I’ve enabled some new features on the FM blog. You can now register your own user name – this gives you the ability to add comments without having to put your username and email each time. Also, you can go back and edit comments you previously posted without time limits. You can still post anonymously, but it will only give you a 10 minute time window to edit the comments after it is posted. Of course, if you ever want to edit or delete an old comment, you can just shoot me an email and I’ll take care of it.
Let me know if the new system is giving you any problems with registering. You can register by clicking the Register link in the “Login/Meta Data” section on the left side bar.
I envision a future where additional contributors will be posting to the blog, so having unique accounts will be required for that.
You may have noticed a new Job Postings menu item on this blog site – its a plug-in for WordPress that I am testing which will allow us to list job openings and accept candidate applications. I’m just trying it out, and our two job openings are not posted there yet (because we are in the process of defining the roles, responsibilities and required skill sets). It may go away in the future, but I just wanted to let you know what that was all about.
George Stevens and I have been working on the Skycar M200. This is a mock-up design, the first ever full-scale Skycar built by Moller International. It has some simple automation features that were not working so well, as age has caught up to the systems. George has been working on fixing the pneumatic system which opens the cockpit canopy and front lifter-fan cover
I worked on fixing the animated display. The original display was a simple animation, written in C and compiled on Borland C++ using BGI. This graphics library is only available with this old compiler, and anyways it’s such an old animation I decided it was time to replace it. Below you can see a couple videos I made of the old animations. (Flight Instruments, Engine Monitors and Navigation)

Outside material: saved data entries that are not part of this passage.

(* ===== verification/Tee.v ===== *)
(** * TEE backends

    [src/crates/aleph-tee/src/traits.rs], [none.rs] and [sev_snp/qemu.rs]: the trait
    [TeeBackend] as a record of operations, the backend of VMs without a TEE, and the
    QEMU arguments of an SEV-SNP guest. The attestation half of the SEV-SNP backend is
    in the files [X509], [SevCerts] and [SevVerify]. *)

From S2P Require Import Prelude Strs Host Json Types.

(** The trait [TeeBackend]: the operations a manager or an agent may call. *)
Record TeeBackend (W : Type) := mk_backend {
  tee_type : TeeType;
  get_report : bytes → M W error AttestationReport;
  verify_report : AttestationReport → M W error VerificationResult;
  qemu_args : VmConfig → list string;
  parse_report : bytes → result error AttestationReport;
}.
Arguments mk_backend {W}.
Arguments tee_type {W}.
Arguments get_report {W}.
Arguments verify_report {W}.
Arguments qemu_args {W}.
Arguments parse_report {W}.

(** ** No TEE *)

Definition not_in_tee : error :=
  mk_error "attestation not available: VM is not running in a TEE" [].

Definition no_tee_backend (W : Type) : TeeBackend W :=
  mk_backend TeeNone (λ _, throw not_in_tee) (λ _, throw not_in_tee)
    (λ _, ["-cpu"; "host"]%string) (λ _, Err not_in_tee).

(** ** QEMU arguments of an SEV-SNP guest *)

Definition DEFAULT_POLICY : string := "0x30000".
Definition DEFAULT_OVMF_PATH : string := "/usr/local/share/ovmf-snp/OVMF.fd".

Definition memfd_opts (config : VmConfig) : string :=
  let hugetlb_opts := match hugepage_size config with
                      | Some Size1G => ",hugetlb=on,hugetlbsize=1G"
                      | Some Size2M => ",hugetlb=on,hugetlbsize=2M"
                      | None => ""
                      end in
  let numa_opts := match numa_node config with
                   | Some node => (",host-nodes=" ++ print_dec node ++ ",policy=bind")%str
                   | None => ""%string
                   end in
  ("memory-backend-memfd,id=ram1,size=" ++ print_dec (memory_mb config) ++ "M,share=true" ++
   hugetlb_opts ++ numa_opts)%str.

Definition sev_object (policy : string) : string :=
  ("sev-snp-guest,id=sev0,cbitpos=51,reduced-phys-bits=1,kernel-hashes=on,policy=" ++ policy)%str.

Definition sev_snp_qemu_args (config : VmConfig) (ovmf_path : string) : list string :=
  let policy := default DEFAULT_POLICY (t_policy (tee config)) in
  ["-cpu"; "EPYC-v4"; "-machine";
   "q35,confidential-guest-support=sev0,memory-backend=ram1,vmport=off";
   "-object"; memfd_opts config; "-object"; sev_object policy; "-nodefaults"; "-bios";
   ovmf_path]%string.

(** The policy string reaches QEMU unchecked. A policy with a comma adds options of
    its own to the guest object, here one that turns kernel hashes off. *)
Theorem policy_adds_options :
  ∃ config, vcpus config = 2 ∧
    ∃ arg, arg ∈ sev_snp_qemu_args config DEFAULT_OVMF_PATH ∧
      split_char ","%char arg =
        ["sev-snp-guest"; "id=sev0"; "cbitpos=51"; "reduced-phys-bits=1"; "kernel-hashes=on";
         "policy=0x30000"; "kernel-hashes=off"]%string.
Proof.
  exists (mk_config "vm" None None [] 2 1024 (mk_tee SevSnp (Some "0x30000,kernel-hashes=off"%string))
    false None None).
  split; [done|]. exists (sev_object "0x30000,kernel-hashes=off").
  split; [|vm_compute; reflexivity].
  unfold sev_snp_qemu_args. do 7 (apply elem_of_cons; right). apply list_elem_of_here.
Qed.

For the original animated display there were two Dell desktop systems in the M200, and they were connected to a small LCD display in the instrument panel. The LCD was not working (back-light was dead, and LCD wasn’t displaying a clean NTSC video from it’s RCA input).
I replaced all that hardware with a Raspberry Pi 3 and a touchscreen LCD designed for the Pi. Here are the two systems, side by side:
With an RPi, we have a lot more options for animations, but just to make it simple for now, I decided just set it up to loop a short video of an EFIS display I found on YouTube. Super easy and no coding. We can always add additional capabilities in the future. The nice thing about the RPi is it has built in WiFi, so I can connect to it remotely to make updates, copy new videos, etc. It’s also a lot smaller and less power hungry than those ancient desktops.
Here are a few more pics of the RPi when I put it together, and a video of the new animation:
In the future it will be fun to update the model, rebuild the instrument panel, maybe add some sound effects. For now we are just fixing the obvious issues.